Charles de Condren, Cong. Orat. (15 December 1588 – 17 January 1641), was a French Catholic mystic of the 17th century and is considered a leading member of the French School of Spirituality.

==Early life ==
Condren was born on 15 December 1588 in Vauxbuin, near Soissons. His father, governor of the royal castle of Piles near Meaux, had converted from Protestantism to Catholicism. He sought to instill in his son an attraction for military life, and had the boy outfitted with a military uniform when still very young. Charles was tutored by M. Le Masson, a canon of Soissons, and displayed a remarkable memory even at a young age.

Charles had a decisive spiritual experience at the age of eleven and half and decided to become a priest. He studied in the secondary school of Harcourt from 1603 till 1605, but because of an illness returned to his family for several months. His father was still determined that Charles should join the army either at Calais or in Holland, but perceiving the serious of the illness, agreed that should his son recover, he could enter religious life.

==The French Oratory==
He continued his studies at the Sorbonne and was ordained to the priesthood in 1614, receiving his doctorate from the Sorbonne the next year. He gave up his family inheritance, which by the law of primogeniture was his, and entered the house of the French Oratory founded by the Abbé (later Cardinal) Pierre de Bérulle on the Rue Saint-Honoré in Paris, having thought before that of becoming a Capuchin.

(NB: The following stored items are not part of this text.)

Definition ApplyEffectsEndTurn (c : t) : t * list string :=
  let '(newEffects, msgs) := end_turn_loop (Name c) (Effects c) in
  (with_Effects newEffects c, msgs).

Definition EquipWeapon (c : t) (w : Weapon.t) : t * list string :=
  (with_Weapon (Some w) c, [Name c +:+ " equips weapon: " +:+ Weapon.Name w]).

Definition UnequipWeapon (c : t) : t := with_Weapon None c.

Definition EquipArmor (c : t) (a : Armor.t) : t * list string :=
  let c := with_Armor (Some a) c in
  let c := if Armor.HPBonus a =? 0 then c
           else
             let c := with_HPMax (GoInt.add (HPMax c) (Armor.HPBonus a)) c in
             with_HP (GoInt.add (HP c) (Armor.HPBonus a)) c in
  (c, [Name c +:+ " equips armor: " +:+ Armor.Name a]).

Definition UnequipArmor (c : t) : t :=
  let c := match Armor c with
           | Some a =>
               if Armor.HPBonus a =? 0 then c
               else
                 let c := with_HPMax (GoInt.sub (HPMax c) (Armor.HPBonus a)) c in
                 if HPMax c <? HP c then with_HP (HPMax c) c else c
           | None => c
           end in
  with_Armor None c.
End Character.

(** ** The heap, the log and the random source *)

(** A [*Character]: the index of the character in the heap.  A pointer that
    can be [nil] is an [option ptr]. *)
Abbreviation ptr := nat (only parsing).

Record World : Type := mkWorld {
  heap : list Character.t;      (* the characters the pointers refer to *)
  rand_pos : nat;               (* how many random draws were consumed *)
  out : list string }.          (* the lines passed to [logFunc], oldest first *)

Inductive result (A : Type) : Type :=
| Ok (a : A) (w : World)        (* normal return *)
| Panic                         (* run-time panic *)
| OutOfFuel.                      (* the fuel of the main loop ran out *)
Arguments Ok {A} a w.
Arguments Panic {A}.
Arguments OutOfFuel {A}.

Definition M (A : Type) : Type := World -> result A.

#[global] Instance M_ret : MRet M := fun A a w => Ok a w.
#[global] Instance M_bind : MBind M := fun A B k m w =>
  match m w with
  | Ok a w' => k a w'
  | Panic => Panic
  | OutOfFuel => OutOfFuel
  end.

Definition panic {A : Type} : M A := fun _ => Panic.
Definition out_of_fuel {A : Type} : M A := fun _ => OutOfFuel.

Definition deref (p : ptr) : M Character.t := fun w =>
  match heap w !! p with
  | Some c => Ok c w
  | None => Panic
  end.

Definition store (p : ptr) (c : Character.t) : M unit := fun w =>
  Ok tt (mkWorld (<[p := c]> (heap w)) (rand_pos w) (out w)).

Definition logFunc (msg : string) : M unit := fun w =>
  Ok tt (mkWorld (heap w) (rand_pos w) (out w ++ [msg])).

Definition logAll (msgs : list string) : M unit := fun w =>
  Ok tt (mkWorld (heap w) (rand_pos w) (out w ++ msgs)).

(** A method with a pointer receiver that only touches its receiver and
    returns a value. *)
Definition invoke {B : Type} (p : ptr) (f : Character.t -> Character.t * B) : M B :=
  c ← deref p;
  let '(c', b) := f c in
  store p c';; mret b.

(** The same for a method that logs: its lines go to the log. *)
Definition call (p : ptr) (f : Character.t -> Character.t * list string) : M unit :=
  msgs ← invoke p f; logAll msgs.

Definition snapshot : M (list Character.t) := fun w => Ok (heap w) w.

(** The concrete sorting routine used to run the model: the insertion sort
    that [sort.Slice] executes on short slices, which moves an element left
    only past elements it is strictly less than. *)
Module Sorters.
Section Insertion.
Context {A : Type}.
Variable goes_before : A -> A -> bool.

(** [rp] is the sorted prefix, last element first. *)
Fixpoint sink (x : A) (rp : list A) : list A :=
  match rp with
  | [] => [x]
  | y :: rp' => if goes_before x y then y :: sink x rp' else x :: rp
  end.

Definition insertion (l : list A) : list A :=
  rev (fold_left (fun rp x => sink x rp) l []).
End Insertion.

Definition insertionSort {A : Type} (less : A -> A -> bool) (l : list A) : list A :=
  insertion less l.
End Sorters.

Module Battle.
Record t : Type := mk {
  Players : list ptr; Enemies : list ptr; Round : Z }.

Definition NewBattle (players enemies : list ptr) : t := mk players enemies 0.
Definition with_Round (r : Z) (b : t) : t := mk (Players b) (Enemies b) r.
End Battle.

Section Engine.
(** The raw values of the random source, in the order they are drawn. *)
Variable draws : nat -> Z.
(** [sort.Slice] on a slice of character pointers. *)
Variable sort_Slice : (ptr -> ptr -> bool) -> list ptr -> list ptr.

(** [rand.Intn(n)]: panics unless [0 < n], else a value in [[0,n)]. *)
Definition rand_Intn (n : Z) : M Z := fun w =>
  if n <=? 0 then Panic
  else Ok (draws (rand_pos w) mod n) (mkWorld (heap w) (S (rand_pos w)) (out w)).

(** [rand.Float64()]: a value in [[0,1)]. *)
Definition rand_Float64 : M GoFloat.float64 := fun w =>
  Ok (GoFloat.unit_fraction (draws (rand_pos w)))
     (mkWorld (heap w) (S (rand_pos w)) (out w)).

(** The critical-hit roll shared by [BasicAttack] and [UseSkillAt]. *)
Definition crit_roll (me : Character.t) (amount : Z) (line : string) : M Z :=
  f ← rand_Float64;
  if GoFloat.ltb f (Stats.CritRate (Character.Stats me)) then
    logFunc line;;
    mret (GoFloat.to_int (GoFloat.mul (GoFloat.of_int amount)
                            (Stats.CritMult (Character.Stats me))))
  else mret amount.

Definition BasicAttack (c target : ptr) : M unit :=
  me ← deref c;
  if negb (Character.Alive me) then mret tt
  else
    let '(min_, max_, dtype) :=
      match Character.Weapon me with
      | Some w => (Weapon.DamageMin w, Weapon.DamageMax w, Weapon.DamageType w)
      | None => (1, 2, Physical)
      end in
    r ← rand_Intn (GoInt.add (GoInt.sub max_ min_) 1);
    let base := GoInt.add (GoInt.add r min_) (Character.EffectiveAttack me) in
    base ← crit_roll me base ("Critical hit! (" +:+ Character.Name me +:+ ")");
    t ← deref target;
    logFunc (Character.Name me +:+ " attacks " +:+ Character.Name t +:+ " for "
               +:+ pretty base +:+ " damage (" +:+ dtype +:+ ")");;
    call target (fun t => Character.TakeDamage t base dtype).

Definition add_skill_effect (s : Skill.t) (t : ptr) : M unit :=
  match Skill.Effect s with
  | Some e => call t (fun tc => Character.AddEffect tc e)
  | None => mret tt
  end.

(** The damage loop of [UseSkillAt]. *)
Fixpoint damage_loop (c : ptr) (s : Skill.t) (targets : list (option ptr)) : M unit :=
  match targets with
  | [] => mret tt
  | None :: _ => panic                       (* [t.Alive] on a nil pointer *)
  | Some t :: rest =>
      tc ← deref t;
      if negb (Character.Alive tc) then damage_loop c s rest
      else
        me ← deref c;
        let power :=
          GoFloat.to_int (GoFloat.mul (GoFloat.of_int (Character.EffectiveAttack me))
                            (Skill.DamageMultiplier s)) in
        let power :=
          if String.eqb (Skill.DamageType s) Magic then
            GoFloat.to_int (GoFloat.mul (GoFloat.of_int (Stats.Magic (Character.Stats me)))
                              (Skill.DamageMultiplier s))
          else power in
        j ← rand_Intn 3;
        let power := GoInt.add power (GoInt.sub j 1) in
        power ← crit_roll me power ("Skill crit! (" +:+ Character.Name me +:+ ")");
        logFunc (Character.Name me +:+ " deals " +:+ pretty power +:+ " damage to "
                   +:+ Character.Name tc +:+ " with " +:+ Skill.Name s);;
        call t (fun tc => Character.TakeDamage tc power (Skill.DamageType s));;
        add_skill_effect s t;;
        damage_loop c s rest
  end.

(** The heal loop of [UseSkillAt]. *)
Fixpoint heal_loop (c : ptr) (s : Skill.t) (targets : list (option ptr)) : M unit :=
  match targets with
  | [] => mret tt
  | None :: _ => panic
  | Some t :: rest =>
      tc ← deref t;
      if negb (Character.Alive tc) then heal_loop c s rest
      else
        call t (fun tc => (Character.Heal tc (Skill.HealHP s), []));;
        me ← deref c;
        logFunc (Character.Name me +:+ " heals " +:+ Character.Name tc +:+ " for "
                   +:+ pretty (Skill.HealHP s) +:+ " HP");;
        add_skill_effect s t;;
        heal_loop c s rest
  end.

Definition UseSkillAt (c : ptr) (idx : Z) (targets : list (option ptr)) : M unit :=
  me ← deref c;
  if (idx <? 0) || (Z.of_nat (length (Character.Skills me)) <=? idx) then
    logFunc (Character.Name me +:+ " tried to use invalid skill")
  else
    match Character.Skills me !! Z.to_nat idx with
    | None => panic
    | Some s =>
        ok ← invoke c (fun me => Character.UseMP me (Skill.MPCost s));
        if negb ok then
          logFunc (Character.Name me +:+ " lacks MP for " +:+ Skill.Name s)
        else
          logFunc (Character.Name me +:+ " uses skill " +:+ Skill.Name s);;
          (if GoFloat.ltb GoFloat.zero (Skill.DamageMultiplier s)
           then damage_loop c s targets else mret tt);;
          (if 0 <? Skill.HealHP s then heal_loop c s targets else mret tt)
    end.

Fixpoint chooseFirstAlive (l : list ptr) : M (option ptr) :=
  match l with
  | [] => mret None
  | p :: rest =>
      c ← deref p;
      if Character.Alive c then mret (Some p) else chooseFirstAlive rest
  end.

(** [Battle.AllDead]: any team other than ["player"] selects the enemies. *)
Fixpoint all_dead_loop (chars : list ptr) : M bool :=
  match chars with
  | [] => mret true
  | p :: rest =>
      c ← deref p;
      if Character.Alive c then mret false else all_dead_loop rest
  end.

Definition AllDead (b : Battle.t) (team : string) : M bool :=
  all_dead_loop (if String.eqb team "player" then Battle.Players b
                 else Battle.Enemies b).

In 1615, Condren participated in the foundation of a new house of the Oratory in Nevers and in 1619 was in Langres for the opening of a seminary, in conformity to the decrees of the Council of Trent. He returned to Paris in 1620 to open a new house of the Oratory in Poitiers and in 1624, one at the former Abbey of St. Magloire, which doubled as a seminary.

In 1625, he returned to the house in the Rue de Saint-Honoré. In 1627, he became the confessor of Prince Gaston of France, (Monsieur), brother of Louis XIII. He brought about a reconciliation between the king and his brother, who had been estranged, on 18 April 1630 in Troyes. Condren also bore the responsibility of being the confessor of Bérulle.

After Bérulle's death in 1629, Condren succeeded him as Superior General of the Oratory. Condren was elected very quickly to avoid intervention by Cardinal Richelieu. The Oratory had 71 houses in 1631, but Condren was discouraged and came near to resigning in 1634. He was also a member of the Compagnie du Saint-Sacrement.

The work Condren had most at heart was the foundation of seminaries after the Counter-Reformation model mandated by the Council of Trent. The Catholic Church felt that its success in its own renewal lay in the thorough and systematic formation of the clergy through their education in these schools. Condren gathered a few young ecclesiastics around him for that purpose. The missions in which he employed them were meant to impress on their minds the religious needs of the country. A disciple of both Vincent de Paul, and Condren, Jean-Jacques Olier took part in "missions" organised by them in France. Condren was Olier's confessor, and counseled him not accept an appointment to a bishopric; instead Olier went on to found the Society of Saint Sulpice whose main purpose was the education of priests.

In 1638 he created the College of Juilly, where, at his death, he was laid to rest in the chapel, next to the tomb of Cardinal Bérulle. His first biography was published in 1643 by a member of the French Oratory, Denis Amelote (reviewed in 1657).